§ Dataset extract:

(** Two statement sequences that worlds agreeing except at [p] cannot tell
    apart: they end the same way and leave worlds that still agree. *)
Definition alike (p : string) {A : Type} (c1 c2 : io A) : Prop :=
  ∀ w1 w2, agree_except p w1 w2 →
    (c1 w1).1 = (c2 w2).1 ∧ agree_except p (c1 w1).2 (c2 w2).2.
End FileSystem.
Arguments file F : clear implicits.
Arguments world F Rng : clear implicits.
Arguments io F Rng A : clear implicits.

Section ReadData.
(** The float scalars with their arithmetic and [float('inf')]; the
    embedding vectors; the random sources; [int] and [float] on a field of
    the edge list; [fastdtw(a, b, radius=6)[0]]; numpy's [random_interval];
    [train_node2vec] followed by the collection of [model.wv] into a dict;
    and [np.linalg.norm(a - b)]. Nothing is assumed of them. *)
Context {F V Rng : Type} `{EqDecision F} {arith : Arith F} {stats : Stats F}.
Context (inf : F)
        (py_int : string → option Z) (py_float : string → option F)
        (fastdtw : profile F → profile F → F)
        (random_interval : Rng → nat → nat * Rng)
        (train_node2vec : gmap nat (gmap nat F) → Rng → option (gmap nat V * Rng))
        (norm_diff : V → V → F).

(** The body of the second [for line in file]. *)
Definition edge_line (line : list string) (dist_matrix : list (list F))
  : io F Rng (list (list F)) :=
  start ← (field ← pure (getitem line 0); literal py_int field);
  end_ ← (field ← pure (getitem line 1); literal py_int field);
  d ← (field ← pure (getitem line 2); literal py_float field);
  dist_matrix ← pure (setitem2 dist_matrix start end_ d);
  d ← (field ← pure (getitem line 2); literal py_float field);
  pure (setitem2 dist_matrix end_ start d).

(** The line holds at least three fields, and [int], [int] and [float]
    convert the first three to the row. *)
Definition parses (line : list string) (row : @edge_row F) : Prop :=
  ∃ start end_ d rest,
    line = start :: end_ :: d :: rest ∧
    py_int start = Some row.1.1 ∧ py_int end_ = Some row.1.2 ∧
    py_float d = Some row.2.

(** The loops over the lines of the edge list: the first consumes the
    header, if there is one, and the second reads the others. *)
Definition spatial_from_csv (num_nodes : nat) (lines : list (list string))
  : io F Rng (list (list F)) :=
  io_for (drop 1 lines) edge_line (np_full num_nodes num_nodes inf).

(** [if not os.path.exists(...)] on the DTW cache, up to [np.save]. *)
Definition dtw_block (filename : string) (data : tensor F) : io F Rng () :=
  cached ← os_path_exists (dtw_path filename);
  if (cached : bool) then mret ()
  else
    data_mean ← pure (daily_profiles data);
    dtw_distance ← pure (dtw_distance f0 fastdtw data_mean);
    np_save (dtw_path filename) dtw_distance.

(** [if not os.path.exists(...)] on the spatial cache, up to [np.save];
    [file] is the entry of [files]. *)
Definition spatial_block (filepath : string) (file : list string)
    (filename : string) (num_nodes : nat) : io F Rng () :=
  cached ← os_path_exists (spatial_path filename);
  if (cached : bool) then mret ()
  else
    name ← pure (getitem file 1);
    lines ← open_csv (filepath +:+ name);
    dist_matrix ← spatial_from_csv num_nodes lines;
    np_save (spatial_path filename) dist_matrix.

Definition read_data (args : Args)
  : io F Rng (tensor F * F * F * list (list F) * list (list F)) :=
  let filename := filename args in
  file ← (λ w, (match files !! filename with
                 | Some file => Return file
                 | None => Throw KeyError
                 end, w));
  let filepath :=
    (if remote args then "/home/lantu.lqq/ftemp/data/" else "./data/")%string in
  name ← pure (getitem file 0);
  data ← np_load_data (filepath +:+ name);
  '(data, mean_value, std_value) ← pure (normalize data);
  dtw_block filename data;;
  dist_matrix ← np_load (dtw_path filename);
  spatial_block filepath file filename (nodes data);;
  dist_matrix ← np_load (spatial_path filename);
  let num_nodes := nodes data in
  selected_nodes ← with_rng (select_nodes random_interval num_nodes);
  G ← pure (generate_graph inf num_nodes dist_matrix selected_nodes);
  node_embeddings ← library_call (train_node2vec G);
  '(dtw_matrix, sp_matrix) ←
    pure (derive_similarity f0 norm_diff num_nodes selected_nodes node_embeddings);
  mret (tensor_map f32 data, mean_value, std_value, dtw_matrix, sp_matrix).
End ReadData.

(** Converters for running the model: a field of decimal digits, with a
    sign or without, as an integer, and as a distance in [option nat], [None]
    being infinity. *)
Definition sample_int (field : string) : option Z :=
  Z.of_int <$> NilZero.int_of_string field.
Definition sample_float (field : string) : option (option nat) :=
  (λ z, Some (Z.to_nat z)) <$> sample_int field.
(* ===== verification/_CoqProject ===== *)
-Q . S2P
Prelude.v
Dstr.v
Fmt.v
Cvt.v
Msg.v
MaildirLog.v
MaildirName.v
Link.v
Hashmap.v
LogFile.v
LogDurable.v
Heap.v
Atree.v
KvpPkts.v
KvpRecv.v
KvpSend.v
DnsParse.v
DnsServe.v
ImapTypes.v
ImapWrite.v
ImapChunks.v
OrdTree.v
SeqSet.v
ImapSearch.v
Dn.v
DnSync.v
DnCommands.v
DnSession.v
Imaildir.v
Mailbox.v
MailboxOps.v
MailboxRun.v
(** ** Results *)

Lemma res_bind_ok {A B} (m : res A) (k : A -> res B) b :
  res_bind m k = Ok b <-> exists a, m = Ok a /\ k a = Ok b.
Proof. destruct m; simpl; naive_solver. Qed.

Lemma res_bind_assoc {A B C} (m : res A) (k : A -> res B) (h : B -> res C) :
  res_bind (res_bind m k) h = res_bind m (fun a => res_bind (k a) h).
Proof. destruct m; reflexivity. Qed.

Lemma res_bind_ret {A} (m : res A) : res_bind m Ok = m.
Proof. destruct m; reflexivity. Qed.

(** A chain of [do!] in a hypothesis: split off its first step, which must succeed. *)
Lemma st_bind_ok {S A B} (m : stm S A) (k : A -> stm S B) s b s' :
  st_bind m k s = (Ok b, s') -> exists a s1, m s = (Ok a, s1) /\ k a s1 = (Ok b, s').
Proof. unfold st_bind. destruct (m s) as [[a| |] s1]; intros H; try done. by exists a, s1. Qed.

Lemma st_lift_ok {S A} (m : res A) (s : S) a s' : st_lift m s = (Ok a, s') -> m = Ok a /\ s' = s.
Proof. unfold st_lift. by intros [= -> ->]. Qed.

Lemma st_run {S A B} (m : stm S A) (k : A -> stm S B) s a s' :
  m s = (Ok a, s') -> st_bind m k s = k a s'.
Proof. unfold st_bind. by intros ->. Qed.

Lemma st_fail_bind {S A B} (m : stm S A) (k : A -> stm S B) s e s' :
  m s = (Err e, s') -> st_bind m k s = (Err e, s').
Proof. unfold st_bind. by intros ->. Qed.

(** Split off the first step of a successful chain. *)
Ltac st_step H :=
  let a := fresh "a" in let s := fresh "s" in let E := fresh "E" in
  apply st_bind_ok in H as (a & s & E & H);
  try (apply st_lift_ok in E as [E ->]).

(** ** Lists, lengths and slices *)

Lemma zlen_nonneg {A} (l : list A) : 0 <= zlen l.
Proof. unfold zlen. lia. Qed.

Lemma zlen_nil {A} : zlen (@nil A) = 0.
Proof. reflexivity. Qed.

Lemma zlen_cons {A} (x : A) l : zlen (x :: l) = 1 + zlen l.
Proof. unfold zlen. simpl length. lia. Qed.

Lemma zlen_app {A} (l k : list A) : zlen (l ++ k) = zlen l + zlen k.
Proof. unfold zlen. rewrite length_app. lia. Qed.

Lemma zlen_take {A} (l : list A) n : zlen (take n l) = Z.min (Z.of_nat n) (zlen l).
Proof. unfold zlen. rewrite length_take. lia. Qed.

Lemma zlen_drop {A} (l : list A) n : zlen (drop n l) = zlen l - Z.min (Z.of_nat n) (zlen l).
Proof. unfold zlen. rewrite length_drop. lia. Qed.

Lemma zlen_slice {A} (l : list A) i n :
  0 <= i -> 0 <= n -> i + n <= zlen l -> zlen (slice l i n) = n.
Proof. intros. unfold slice. rewrite zlen_take, zlen_drop. lia. Qed.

§ Action item: In the entries above, find the line with "py_float d = Some row.2." and the line with "Definition spatial_from_csv (num_nodes", then restate word for word both of them and every line between, with nothing more.

§ Solution to the exercise:
    py_float d = Some row.2.

(** The loops over the lines of the edge list: the first consumes the
    header, if there is one, and the second reads the others. *)
Definition spatial_from_csv (num_nodes : nat) (lines : list (list string))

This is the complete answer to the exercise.